=== Begin Enclosure ===

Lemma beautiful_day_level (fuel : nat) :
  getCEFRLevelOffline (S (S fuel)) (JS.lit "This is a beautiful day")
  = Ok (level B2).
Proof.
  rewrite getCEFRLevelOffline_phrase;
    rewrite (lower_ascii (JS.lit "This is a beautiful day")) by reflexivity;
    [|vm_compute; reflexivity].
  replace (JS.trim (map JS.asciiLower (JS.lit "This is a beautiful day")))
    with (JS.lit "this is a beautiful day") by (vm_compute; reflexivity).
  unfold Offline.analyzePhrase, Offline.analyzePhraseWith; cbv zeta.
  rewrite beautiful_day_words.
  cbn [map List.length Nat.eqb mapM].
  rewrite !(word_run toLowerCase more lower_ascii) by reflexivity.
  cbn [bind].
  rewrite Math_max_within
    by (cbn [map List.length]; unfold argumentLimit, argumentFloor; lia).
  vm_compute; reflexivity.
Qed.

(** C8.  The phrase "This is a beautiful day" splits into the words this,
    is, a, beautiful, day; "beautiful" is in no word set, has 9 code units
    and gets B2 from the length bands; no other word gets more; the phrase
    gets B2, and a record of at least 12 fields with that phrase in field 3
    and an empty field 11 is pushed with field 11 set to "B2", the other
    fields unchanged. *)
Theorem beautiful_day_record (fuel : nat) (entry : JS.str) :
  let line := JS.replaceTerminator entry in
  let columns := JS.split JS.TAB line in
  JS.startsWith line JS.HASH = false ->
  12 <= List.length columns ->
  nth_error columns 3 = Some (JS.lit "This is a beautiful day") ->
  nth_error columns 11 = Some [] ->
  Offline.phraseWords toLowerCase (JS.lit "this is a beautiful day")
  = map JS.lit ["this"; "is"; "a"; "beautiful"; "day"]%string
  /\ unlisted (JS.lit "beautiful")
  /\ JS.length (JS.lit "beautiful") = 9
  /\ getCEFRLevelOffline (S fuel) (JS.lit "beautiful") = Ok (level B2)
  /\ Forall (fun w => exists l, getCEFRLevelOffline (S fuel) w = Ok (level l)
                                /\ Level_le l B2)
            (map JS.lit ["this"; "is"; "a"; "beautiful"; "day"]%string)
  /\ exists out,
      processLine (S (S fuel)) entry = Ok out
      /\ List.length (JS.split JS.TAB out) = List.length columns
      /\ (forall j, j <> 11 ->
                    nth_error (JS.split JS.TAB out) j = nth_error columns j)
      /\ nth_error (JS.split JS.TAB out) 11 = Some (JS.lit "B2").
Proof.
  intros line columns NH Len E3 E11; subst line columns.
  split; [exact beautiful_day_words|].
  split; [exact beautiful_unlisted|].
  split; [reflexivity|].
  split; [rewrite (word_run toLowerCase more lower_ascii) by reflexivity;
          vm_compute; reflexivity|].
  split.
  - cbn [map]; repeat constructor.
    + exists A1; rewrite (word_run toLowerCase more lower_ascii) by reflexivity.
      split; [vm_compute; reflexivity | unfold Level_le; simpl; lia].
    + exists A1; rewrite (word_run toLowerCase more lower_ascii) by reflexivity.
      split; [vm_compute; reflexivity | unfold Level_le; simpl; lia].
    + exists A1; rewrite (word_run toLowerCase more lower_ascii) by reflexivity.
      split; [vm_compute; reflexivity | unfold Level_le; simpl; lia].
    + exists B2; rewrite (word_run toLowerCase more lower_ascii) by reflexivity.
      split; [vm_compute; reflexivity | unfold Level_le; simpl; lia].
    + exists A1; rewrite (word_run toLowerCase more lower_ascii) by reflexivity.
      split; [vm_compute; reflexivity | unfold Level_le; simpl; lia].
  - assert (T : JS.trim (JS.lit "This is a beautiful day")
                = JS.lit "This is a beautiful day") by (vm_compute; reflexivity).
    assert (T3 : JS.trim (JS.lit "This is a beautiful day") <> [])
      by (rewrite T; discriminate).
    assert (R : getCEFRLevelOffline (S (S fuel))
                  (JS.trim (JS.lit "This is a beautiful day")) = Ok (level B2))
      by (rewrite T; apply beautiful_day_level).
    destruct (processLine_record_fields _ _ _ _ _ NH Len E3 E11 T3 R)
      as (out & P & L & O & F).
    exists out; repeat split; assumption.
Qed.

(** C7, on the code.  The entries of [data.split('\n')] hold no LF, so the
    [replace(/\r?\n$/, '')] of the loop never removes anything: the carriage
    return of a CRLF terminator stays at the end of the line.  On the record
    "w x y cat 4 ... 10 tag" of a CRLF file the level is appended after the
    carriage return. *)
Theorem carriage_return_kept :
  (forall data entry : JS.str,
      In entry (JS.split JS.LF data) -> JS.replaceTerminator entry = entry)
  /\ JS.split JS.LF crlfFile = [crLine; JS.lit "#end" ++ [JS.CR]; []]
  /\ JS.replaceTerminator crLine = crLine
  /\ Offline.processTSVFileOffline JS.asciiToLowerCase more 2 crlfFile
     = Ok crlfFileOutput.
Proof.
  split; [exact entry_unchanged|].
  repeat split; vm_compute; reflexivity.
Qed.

=== End Enclosure ===

TASK DETAILS » Write out the whole listing above once more, exactly.

RESPONSE BELOW »
Lemma beautiful_day_level (fuel : nat) :
  getCEFRLevelOffline (S (S fuel)) (JS.lit "This is a beautiful day")
  = Ok (level B2).
Proof.
  rewrite getCEFRLevelOffline_phrase;
    rewrite (lower_ascii (JS.lit "This is a beautiful day")) by reflexivity;
    [|vm_compute; reflexivity].
  replace (JS.trim (map JS.asciiLower (JS.lit "This is a beautiful day")))
    with (JS.lit "this is a beautiful day") by (vm_compute; reflexivity).
  unfold Offline.analyzePhrase, Offline.analyzePhraseWith; cbv zeta.
  rewrite beautiful_day_words.
  cbn [map List.length Nat.eqb mapM].
  rewrite !(word_run toLowerCase more lower_ascii) by reflexivity.
  cbn [bind].
  rewrite Math_max_within
    by (cbn [map List.length]; unfold argumentLimit, argumentFloor; lia).
  vm_compute; reflexivity.
Qed.

(** C8.  The phrase "This is a beautiful day" splits into the words this,
    is, a, beautiful, day; "beautiful" is in no word set, has 9 code units
    and gets B2 from the length bands; no other word gets more; the phrase
    gets B2, and a record of at least 12 fields with that phrase in field 3
    and an empty field 11 is pushed with field 11 set to "B2", the other
    fields unchanged. *)
Theorem beautiful_day_record (fuel : nat) (entry : JS.str) :
  let line := JS.replaceTerminator entry in
  let columns := JS.split JS.TAB line in
  JS.startsWith line JS.HASH = false ->
  12 <= List.length columns ->
  nth_error columns 3 = Some (JS.lit "This is a beautiful day") ->
  nth_error columns 11 = Some [] ->
  Offline.phraseWords toLowerCase (JS.lit "this is a beautiful day")
  = map JS.lit ["this"; "is"; "a"; "beautiful"; "day"]%string
  /\ unlisted (JS.lit "beautiful")
  /\ JS.length (JS.lit "beautiful") = 9
  /\ getCEFRLevelOffline (S fuel) (JS.lit "beautiful") = Ok (level B2)
  /\ Forall (fun w => exists l, getCEFRLevelOffline (S fuel) w = Ok (level l)
                                /\ Level_le l B2)
            (map JS.lit ["this"; "is"; "a"; "beautiful"; "day"]%string)
  /\ exists out,
      processLine (S (S fuel)) entry = Ok out
      /\ List.length (JS.split JS.TAB out) = List.length columns
      /\ (forall j, j <> 11 ->
                    nth_error (JS.split JS.TAB out) j = nth_error columns j)
      /\ nth_error (JS.split JS.TAB out) 11 = Some (JS.lit "B2").
Proof.
  intros line columns NH Len E3 E11; subst line columns.
  split; [exact beautiful_day_words|].
  split; [exact beautiful_unlisted|].
  split; [reflexivity|].
  split; [rewrite (word_run toLowerCase more lower_ascii) by reflexivity;
          vm_compute; reflexivity|].
  split.
  - cbn [map]; repeat constructor.
    + exists A1; rewrite (word_run toLowerCase more lower_ascii) by reflexivity.
      split; [vm_compute; reflexivity | unfold Level_le; simpl; lia].
    + exists A1; rewrite (word_run toLowerCase more lower_ascii) by reflexivity.
      split; [vm_compute; reflexivity | unfold Level_le; simpl; lia].
    + exists A1; rewrite (word_run toLowerCase more lower_ascii) by reflexivity.
      split; [vm_compute; reflexivity | unfold Level_le; simpl; lia].
    + exists B2; rewrite (word_run toLowerCase more lower_ascii) by reflexivity.
      split; [vm_compute; reflexivity | unfold Level_le; simpl; lia].
    + exists A1; rewrite (word_run toLowerCase more lower_ascii) by reflexivity.
      split; [vm_compute; reflexivity | unfold Level_le; simpl; lia].
  - assert (T : JS.trim (JS.lit "This is a beautiful day")
                = JS.lit "This is a beautiful day") by (vm_compute; reflexivity).
    assert (T3 : JS.trim (JS.lit "This is a beautiful day") <> [])
      by (rewrite T; discriminate).
    assert (R : getCEFRLevelOffline (S (S fuel))
                  (JS.trim (JS.lit "This is a beautiful day")) = Ok (level B2))
      by (rewrite T; apply beautiful_day_level).
    destruct (processLine_record_fields _ _ _ _ _ NH Len E3 E11 T3 R)
      as (out & P & L & O & F).
    exists out; repeat split; assumption.
Qed.

(** C7, on the code.  The entries of [data.split('\n')] hold no LF, so the
    [replace(/\r?\n$/, '')] of the loop never removes anything: the carriage
    return of a CRLF terminator stays at the end of the line.  On the record
    "w x y cat 4 ... 10 tag" of a CRLF file the level is appended after the
    carriage return. *)
Theorem carriage_return_kept :
  (forall data entry : JS.str,
      In entry (JS.split JS.LF data) -> JS.replaceTerminator entry = entry)
  /\ JS.split JS.LF crlfFile = [crLine; JS.lit "#end" ++ [JS.CR]; []]
  /\ JS.replaceTerminator crLine = crLine
  /\ Offline.processTSVFileOffline JS.asciiToLowerCase more 2 crlfFile
     = Ok crlfFileOutput.
Proof.
  split; [exact entry_unchanged|].
  repeat split; vm_compute; reflexivity.
Qed.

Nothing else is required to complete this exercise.